But How Does It All Work?

Before we jump into creating custom skills, let’s quickly cover some of the key components. There are a handful of important files that you should really get familiar with if you want to start customizing the embedded code on your device. The files in the root directory are mostly Git, Travis, and documentation-related files as well as a Fritzing diagram that shows you how to wire up and test with some LEDs, resistors, and a button. This setup is optional but if you have some spare parts laying around, you can use the diagram in Figure 3-12 to set that up as well.

Figure 3-12. AlexaPi Button and LED circuit diagram

The following is breakdown of the current file structure. These files are all located under the /src directory:

• /alexapi
  • /resources
  • /scripts
  • auth_web.py
  • config.template.yaml
  • dev-requirements.txt
  • main.py
  • requirements.txt

The important files to remember here are auth_web.py and main.py, as well as the config.template.yaml file (which gets converted to config.yaml during the setup process). Your Amazon AVS credentials are stored in the autogenerated config.yaml file, which is then used by auth_web.py and main.py. Should you need to update your credentials later, simply update the config.yaml file.

The auth_web.py is essentially a web server that helps generate the OAuth refresh tokens for the Amazon user account.
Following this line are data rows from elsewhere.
(** C6.  A copy of a packed accessor is self-contained: after the
    accessor built from the source arrays is copied from [src] to [dst],
    then in every memory that still holds the copy, whatever became of the
    source arrays, of the original and of everything else, the copy's data
    pointer, [size(i)] and [stride(i)] are those of the original, and for
    [0 <= k < N] they are the values captured at construction. *)
Theorem PackedTensorAccessor_copy_self_contained
    N d sp stp m0 (sz st : vec Z N) src dst :
  read_array N sp m0 = Some sz ->
  read_array N stp m0 = Some st ->
  exists (P : PackedTensorAccessor.t N) m1,
    PackedTensorAccessor.ctor N d sp stp m0 = Some (P, m0) /\
    PackedTensorAccessorBase.copy N src dst (place src P m0) = Some (tt, m1) /\
    forall m2, packed m2 !! dst = packed m1 !! dst ->
      pdata_ <$> packed_at N m2 dst = Some d /\
      (forall i,
         fst <$> PackedTensorAccessorBase.size N dst i m2
         = fst <$> PackedTensorAccessorBase.size N src i (place src P m0) /\
         fst <$> PackedTensorAccessorBase.stride N dst i m2
         = fst <$> PackedTensorAccessorBase.stride N src i (place src P m0)) /\
      (forall k, 0 <= k < Z.of_nat N ->
         exists x y,
           read_int64 m0 (sp +i k) = Some x /\
           read_int64 m0 (stp +i k) = Some y /\
           PackedTensorAccessorBase.size N dst k m2 = Some (x, m2) /\
           PackedTensorAccessorBase.stride N dst k m2 = Some (y, m2)).
Proof.
  intros Hsz Hst. set (P := MkPackedTensorAccessor d sz st).
  exists P, (place dst P (place src P m0)). split; [|split].
  - by apply PackedTensorAccessor_ctor_defined.
  - unfold PackedTensorAccessorBase.copy, bind, load_this, store_this.
    by rewrite packed_at_place_eq.
  - intros m2 Hm2.
    assert (HQ : packed_at N m2 dst = Some P).
    { apply packed_at_Some. rewrite Hm2. apply packed_at_Some, packed_at_place_eq. }
    assert (HP : packed_at N (place src P m0) src = Some P)
      by apply packed_at_place_eq.
    split; [by rewrite HQ|]. split.
    + intros i.
      rewrite (PackedTensorAccessorBase_size_run N dst P m2 i HQ),
        (PackedTensorAccessorBase_size_run N src P _ i HP),
        (PackedTensorAccessorBase_stride_run N dst P m2 i HQ),
        (PackedTensorAccessorBase_stride_run N src P _ i HP).
      split; [by destruct (nthZ (vec_to_list (psizes_ P)) i)
             |by destruct (nthZ (vec_to_list (pstrides_ P)) i)].
    + intros k Hk. by apply (packed_reads_source N dst P m2 m0).
Qed.
End PackedValue.

(** ** Chained indexing *)

(** C8.  For the 2-dimensional accessor over [data = [10,11,12,13,14,15]]
    with sizes [2,3] and strides [3,1], [A[1][2]] is the address
    [data + 1*3 + 2*1], which is [data[5]] and holds 15. *)
Theorem scenario_A_1_2 :
  accessor_element 1 Scenario.A [1; 2] Scenario.m0
  = Some (Scenario.data +e 1 * 3 +e 2 * 1, Scenario.m0) /\
  Scenario.data +e 1 * 3 +e 2 * 1 = Scenario.data +e 5 /\
  read_elem Scenario.m0 (Scenario.data +e 5) = Some 15.
Proof. split; [|split]; vm_compute; reflexivity. Qed.

Section Chains.
Context {T : Type}.
Implicit Types (m : mem T) (i k : Z) (idx : list Z).

Lemma TensorAccessor_subscript_run N (A : TensorAccessor.t (S (S N))) i m :
  TensorAccessor.subscript A i m
  = match read_int64 m (strides_ A +i 0) with
    | Some s =>
        match int64_mul s i with
        | Some k => Some (MkTensorAccessor (data_ A +e k) (sizes_ A +i 1)
                            (strides_ A +i 1), m)
        | None => None
        end
    | None => None
    end.
Proof.
  unfold TensorAccessor.subscript, bind, load_int64, lift, ret.
  destruct (read_int64 m (strides_ A +i 0)) as [s|]; [|reflexivity].
  by destruct (int64_mul s i).
Qed.

Lemma TensorAccessor_subscript1_run (A : TensorAccessor.t 1) i m :
  TensorAccessor.subscript1 A i m
  = match read_int64 m (strides_ A +i 0) with
    | Some s =>
        match int64_mul s i with
        | Some k => Some (data_ A +e k, m)
        | None => None
        end
    | None => None
    end.
Proof.
  unfold TensorAccessor.subscript1, bind, load_int64, lift, ret.
  destruct (read_int64 m (strides_ A +i 0)) as [s|]; [|reflexivity].
  by destruct (int64_mul s i).
Qed.

Lemma read_array_S N (p : int64_ptr) m :
  read_array (S N) p m
  = match read_int64 m p with
    | Some x =>
        match read_array N (p +i 1) m with
        | Some xs => Some (x ::: xs)
        | None => None
        end
    | None => None
    end.
Proof. reflexivity. Qed.

Lemma read_array_intro N : forall (p : int64_ptr) m (v : vec Z N),
  (forall j : nat, (j < N)%nat -> read_int64 m (p +i Z.of_nat j) = vec_to_list v !! j) ->
  read_array N p m = Some v.
Proof.
  induction N as [|n IH]; intros p m v Hv.
  - by inv_vec v.
  - inv_vec v; intros x xs Hv. simpl.
    pose proof (Hv 0%nat ltac:(lia)) as H0.
    change (Z.of_nat 0) with 0 in H0. rewrite iptr_add_0 in H0. simpl in H0.
    rewrite H0, (IH (p +i 1) m xs); [reflexivity|].
    intros j Hj. rewrite iptr_add_assoc.
    replace (1 + Z.of_nat j) with (Z.of_nat (S j)) by lia.
    rewrite (Hv (S j)) by lia. reflexivity.
Qed.

Lemma read_array_embedded_strides N m this (P : PackedTensorAccessor.t N) :
  packed_at N m this = Some P ->
  read_array N (PackedTensorAccessorBase.strides_ptr this) m = Some (pstrides_ P).
Proof.
  intros HP. apply read_array_intro. intros j _.
  by rewrite (read_embedded_strides N m this P), nthZ_of_nat.
Qed.

(** The address formula for reference accessors. *)
Lemma accessor_element_formula N :
  forall (A : TensorAccessor.t (S N)) idx m (st : vec Z (S N)),
    read_array (S N) (strides_ A) m = Some st ->
    length idx = S N ->
    products_in_int64 (vec_to_list st) idx = true ->
    accessor_element N A idx m = Some (data_ A +e dot (vec_to_list st) idx, m).
Proof.
  induction N as [|n IH]; intros A idx m st Hst Hlen Hprod.
  - inv_vec st; intros s Hst Hprod.
    destruct idx as [|i [|? ?]]; try discriminate.
    simpl in Hst, Hprod.
    destruct (read_int64 m (strides_ A)) as [s0|] eqn:Hs; [|discriminate].
    injection Hst as ->. rewrite andb_true_r in Hprod. simpl.
    rewrite TensorAccessor_subscript1_run, iptr_add_0, Hs.
    unfold int64_mul. rewrite Hprod. do 3 f_equal. lia.
  - destruct (vec_S_view st) as (s & st' & ->).
    destruct idx as [|i rest]; [discriminate|].
    rewrite read_array_S in Hst. cbn [products_in_int64 vec_to_list] in Hprod.
    destruct (read_int64 m (strides_ A)) as [s0|] eqn:Hs; [|discriminate].
    destruct (read_array (S n) (strides_ A +i 1) m) as [st0|] eqn:Hst';
      [|discriminate].
    assert (s0 = s /\ st0 = st') as [-> ->].
    { assert (E : s0 ::: st0 = s ::: st') by congruence.
      split; [by apply vcons_inj_1 in E | by apply vcons_inj_2 in E]. }
    apply andb_prop in Hprod as [Hk Hprod].
    simpl. unfold bind.
    rewrite TensorAccessor_subscript_run, iptr_add_0, Hs.
    unfold int64_mul. rewrite Hk.
    rewrite (IH _ rest m st'); [| exact Hst' | simpl in Hlen; lia | exact Hprod].
    cbn [data_]. by rewrite eptr_add_assoc.
Qed.

Lemma packed_element_formula N this (P : PackedTensorAccessor.t (S N)) idx m :
  packed_at (S N) m this = Some P ->
  length idx = S N ->
  products_in_int64 (vec_to_list (pstrides_ P)) idx = true ->
  packed_element N this idx m
  = Some (pdata_ P +e dot (vec_to_list (pstrides_ P)) idx, m).
Proof.
  intros HP Hlen Hprod.
  pose proof (read_array_embedded_strides _ m this P HP) as Hst.
  pose proof (read_embedded_strides _ m this P 0 HP) as Hs.
  destruct P as [d sz st]. cbn [pstrides_ pdata_] in *.
  destruct (vec_S_view st) as (s & st' & ->).
  destruct idx as [|i rest]; [discriminate|].
  simpl in Hprod. apply andb_prop in Hprod as [Hk Hprod].
  change (nthZ (vec_to_list (s ::: st')) 0) with (Some s) in Hs.
  destruct N as [|n].
  - destruct rest; [|discriminate]. rewrite (vec_0_view st') in *. simpl.
    apply PackedTensorAccessor_subscript1_inv.
    eexists _, s. repeat split; [exact HP|exact Hs|exact Hk|].
    cbn [pdata_]. f_equal. lia.
  - simpl. apply bind_Some.
    exists (MkTensorAccessor (d +e s * i)
              (PackedTensorAccessorBase.sizes_ptr this +i 1)
              (PackedTensorAccessorBase.strides_ptr this +i 1)), m.
    split.
    + apply PackedTensorAccessor_subscript_inv.
      exists (MkPackedTensorAccessor d sz (s ::: st')), s.
      repeat split; [exact HP|exact Hs|exact Hk].
    + rewrite read_array_S in Hst. rewrite iptr_add_0 in Hs.
      change (PackedTensorAccessorBase.strides_ptr this +i 0)
        with (PackedTensorAccessorBase.strides_ptr this) in Hs.
      destruct (read_int64 m (PackedTensorAccessorBase.strides_ptr this)) as [z|];
        [|discriminate].
      destruct (read_array (S n) (PackedTensorAccessorBase.strides_ptr this +i 1) m)
        as [st0|] eqn:Hst'; [|discriminate].
      assert (st0 = st') as ->.
      { assert (E : z ::: st0 = s ::: st') by congruence.
        by apply vcons_inj_2 in E. }
      rewrite (accessor_element_formula n _ rest m st');
        [| exact Hst' | simpl in Hlen; lia | exact Hprod].
      cbn [data_]. by rewrite eptr_add_assoc.
Qed.
End Chains.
The token is also stored in the config.yaml file and is updated automatically when new tokens are generated. The main.py serves as the main Alexa client application that runs on a loop listening for either the trigger word (“Alexa,” for instance) or for the button press if you choose to add a button.

Working with a Button and LEDs

The optional button and LEDs setup is a great way to test and ensure that your device is indeed working as it should. There might be times where you don’t hear a response, in which case the LEDs can provide a hint to help you determine at which point it failed. For example, if the red LED lights up, that means it’s recording audio. When both are lit, the audio is being posted and we are now awaiting a response from AVS. If there’s a delay in the response, only the green LED is lit and if there’s an error, the red LED will flash three times consecutively.

The wake word is recognized by a library called PocketSphinx, which is an open source lightweight continuous speech recognition engine initially developed by Carnegie Mellon University circa 2006. In the config file, you can also modify the wake word by modifying the phrase value under pocketsphinx.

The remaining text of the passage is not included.